(** * Movie-Baba recommender: a shallow embedding of app.py, app2.py, app3.py

    The three Streamlit scripts share one core: a title is resolved to a
    row of the precomputed similarity matrix, the row is sorted by score,
    the entries 1..5 of the sorted row are kept, and a poster URL is fetched
    from the TMDB service for each of them.

    Modelling choices:
    - Python exceptions are a [result] type; the network, the clock, the
      pauses and the Streamlit cache are threaded through a [world].
    - The remote service is an [endpoint]: a function from the number of
      the request and its URL to what comes back.
    - Scores are rationals: the code only compares them, and every finite
      binary64 value is a rational (a matrix holding NaN is outside the
      model).
    - The catalog is the list of the DataFrame's rows under the default
      range index, so that a row's label is its position.
    - [requests], [urllib3] and [streamlit] are libraries, not part of the
      scripts; what the scripts use of them is modelled next to its use.
    - In the thread pool of app3.py each submitted call is taken as one
      step; the order of these steps is a parameter. *)

From Stdlib Require Import ZArith QArith Lia Bool Permutation Sorted.
From stdpp Require Import base option list gmap strings pretty.

Local Open Scope string_scope.
Local Open Scope list_scope.
Local Open Scope Z_scope.

(** ** Exceptions and results *)

(** The exception classes the three scripts can meet.  [JSONDecodeError] is
    the [ValueError] raised by [response.json()]. *)
Inductive exn : Type :=
| IndexError
| AttributeError
| TypeError
| JSONDecodeError
| Timeout
| ConnectionError
| HTTPError (status : Z)
| RetryError.

Definition is_Timeout (e : exn) : bool :=
  match e with Timeout => true | _ => false end.

Definition is_HTTPError (e : exn) : bool :=
  match e with HTTPError _ => true | _ => false end.

(** [requests.exceptions.RequestException] and its subclasses. *)
Definition is_RequestException (e : exn) : bool :=
  match e with
  | Timeout | ConnectionError | HTTPError _ | RetryError => true
  | _ => false
  end.

Definition is_ValueError (e : exn) : bool :=
  match e with JSONDecodeError => true | _ => false end.

Definition is_IndexError (e : exn) : bool :=
  match e with IndexError => true | _ => false end.

Inductive result (A : Type) : Type :=
| Ok (a : A)
| Raise (e : exn).
Arguments Ok {A} a.
Arguments Raise {A} e.

(** ** The remote service as the scripts observe it *)

Inductive transport_error : Type :=
| ConnectTimeout
| ReadTimeout
| ConnectionFailed.

(** A value read out of the decoded body: [None], a string, or anything
    else, of which the code only uses the truth value and the text that an
    f-string renders. *)
Inductive pyval : Type :=
| PyNone
| PyStr (s : string)
| PyOther (truth : bool) (text : string).

(** A response body: not JSON at all, a JSON object (a [dict] after
    decoding), or another JSON value (which has no [get] method). *)
Inductive body : Type :=
| NotJSON
| JSONDict (fields : list (string * pyval))
| JSONOther.

(** What comes back for one request: nothing, a response without a
    Retry-After header, or a response whose Retry-After header asks for a
    number of seconds (the value of the header once parsed, a delay or a
    date). *)
Inductive http_outcome : Type :=
| NoResponse (e : transport_error)
| Response (status : Z) (b : body)
| ResponseRetryAfter (status : Z) (seconds : Z) (b : body).
Lemma listing_prints_plan_witness :
  exists applied pending w',
    show_migrations "migrations" sample_plan_loader (fun _ => false) sample_template
      "0.8" "2018-03-01 12:00" {| db_rows := Some sample_rows |} false sample_world
    = (Ok tt, w')
    /\ trace w' = trace sample_world ++ printed "+ " applied ++ printed "  " pending
    /\ cmd_exitstack w'
       = Callback_disconnect {| db_rows := Some sample_rows |} :: cmd_exitstack sample_world
    /\ asked w' = asked sample_world
    /\ (NoDup (forwards_plan sample_plan_loader "0003_last") -> NoDup (map fst sample_rows) ->
        applied ++ pending ≡ₚ forwards_plan sample_plan_loader "0003_last")
    /\ (forall n, n ∈ applied
                  <-> n ∈ forwards_plan sample_plan_loader "0003_last"
                      /\ n ∈ map fst sample_rows)
    /\ pending = filter (fun n => n ∉ applied) (forwards_plan sample_plan_loader "0003_last").
Proof.
  apply (listing_prints_plan "migrations" sample_plan_loader (fun _ => false) sample_template
           "0.8" "2018-03-01 12:00" {| db_rows := Some sample_rows |} false sample_world
           "0003_last" [] sample_rows).
  - reflexivity.
  - left. reflexivity.
  - reflexivity.
Defined.

Lemma list_always_disconnects_witness :
  exists r w' acts,
    migrate "migrations" sample_listing sample_loader (fun _ => true) sample_template
      "0.8" "2018-03-01 12:00" true sample_db list_options sample_world
    = (r, w')
    /\ cmd_exitstack w' = []
    /\ trace w' = trace sample_world ++ sql_tracing list_options ++ acts
                    ++ Disconnect sample_db :: debugger_report true r
    /\ Forall (fun e => is_action e = true) acts.
Proof.
  apply (list_always_disconnects "migrations" sample_listing sample_loader (fun _ => true)
           sample_template "0.8" "2018-03-01 12:00" true sample_db list_options
           sample_world); reflexivity.
Defined.

Lemma apply_bounds_witness :
  outcome (migrate "migrations" sample_listing sample_single_loader (fun _ => false)
             sample_template "0.8" "2018-03-01 12:00" false sample_db
             (apply_options true false (Some "0002") None))
    sample_world (apply_options true false (Some "0002") None) false
    (name_end ← find_migration "migrations" sample_listing "0002";
     Ok (MigrationApply (Some true) false (Some None) (Some (Some name_end)) None)).
Proof.
  apply (proj1 (proj2 (apply_bounds "migrations" sample_listing sample_single_loader
                         (fun _ => false) sample_template "0.8" "2018-03-01 12:00" false
                         sample_db (apply_options true false (Some "0002") None)
                         sample_world eq_refl eq_refl)) "0002");
    [reflexivity|discriminate|reflexivity].
Defined.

- [WORK TO BE COMPLETED]:
Read the listing. Copy each line that has the word "remote" in it.

- [SOLUTION TO THIS EXERCISE]:
    - The remote service is an [endpoint]: a function from the number of
(** ** The remote service as the scripts observe it *)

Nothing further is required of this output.